**Exercise goal:** Only the lines of the data below from the one with "Theorem generateDeepEngraving_real_layers (image" through the one with "length (passes e) = Z.to_nat" are wanted. Repeat them exactly.

★ ★ ★ ★ ★ ★ ★

(** X3.  [generateDeepEngraving] returns on every input, with
    [ceil passLayers] passes whatever real number [passLayers] is, and none
    when [passLayers] is not positive.  For a positive [passLayers] and
    [maxDepth] the last pass is at least [maxDepth] deep, and exactly
    [maxDepth] deep only when [passLayers] is a whole number: a fractional
    [passLayers] engraves deeper than [maxDepth]. *)
Theorem generateDeepEngraving_real_layers (image : ImageData)
        (settings : DeepEngravingSettings) :
  exists e : Engraving,
    generateDeepEngraving image settings = Some e /\
    length (passes e) = Z.to_nat (Math_ceil (passLayers settings)) /\
    (passLayers settings <= 0 -> passes e = []) /\
    (0 < passLayers settings -> 0 < maxDepth settings ->
     exists final, nth_error (passes e) (length (passes e) - 1) = Some final /\
                   maxDepth settings <= depth final /\
                   (depth final = maxDepth settings ->
                    passLayers settings = IZR (Math_ceil (passLayers settings)))).
Proof.
  destruct (generateDeepEngraving_passes image settings) as (e & n & He & Hp & Hbelow & Hstop).
  exists e. split; [exact He|].
  pose proof (count_below_bound _ _ Hbelow Hstop) as Hn.
  rewrite Hp, length_map, length_seq. split; [exact Hn|]. split.
  - intros Hle. destruct n as [|n]; [reflexivity|].
    assert (INR 0 < passLayers settings) by (apply Hbelow; lia). simpl in *. lra.
  - intros Hpos Hdepth.
    destruct n as [|n]; [simpl in Hstop; lra|].
    exists (layerPass (generateEnhancedDepthMap image) settings n).
    replace (S n - 1)%nat with n by lia.
    split; [apply nth_error_map_seq; lia|].
    rewrite layerPass_depth.
    assert (Hge : passLayers settings <= INR n + 1) by (rewrite <- S_INR; lra).
    assert (Hq : (INR n + 1) * maxDepth settings / passLayers settings
                 - maxDepth settings
                 = maxDepth settings * (INR n + 1 - passLayers settings)
                   / passLayers settings) by (field; lra).
    assert (Hinv : 0 < / passLayers settings) by (apply Rinv_0_lt_compat; lra).
    split.
    + assert (0 <= maxDepth settings * (INR n + 1 - passLayers settings)
                   / passLayers settings).
      { unfold Rdiv. apply Rmult_le_pos; [|lra]. apply Rmult_le_pos; lra. }
      lra.
    + intros Heq.
      assert (Hc : Math_ceil (passLayers settings) = Z.of_nat (S n)) by lia.
      assert (Hz : maxDepth settings * (INR n + 1 - passLayers settings)
                   / passLayers settings = 0) by lra.
      unfold Rdiv in Hz.
      apply Rmult_integral in Hz as [Hz|Hz]; [|lra].
      apply Rmult_integral in Hz as [Hz|Hz]; [lra|].
      rewrite Hc, <- INR_IZR_INZ, S_INR. lra.
Qed.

★ ★ ★ ★ ★ ★ ★

**Solution to this task:**
Theorem generateDeepEngraving_real_layers (image : ImageData)
        (settings : DeepEngravingSettings) :
  exists e : Engraving,
    generateDeepEngraving image settings = Some e /\
    length (passes e) = Z.to_nat (Math_ceil (passLayers settings)) /\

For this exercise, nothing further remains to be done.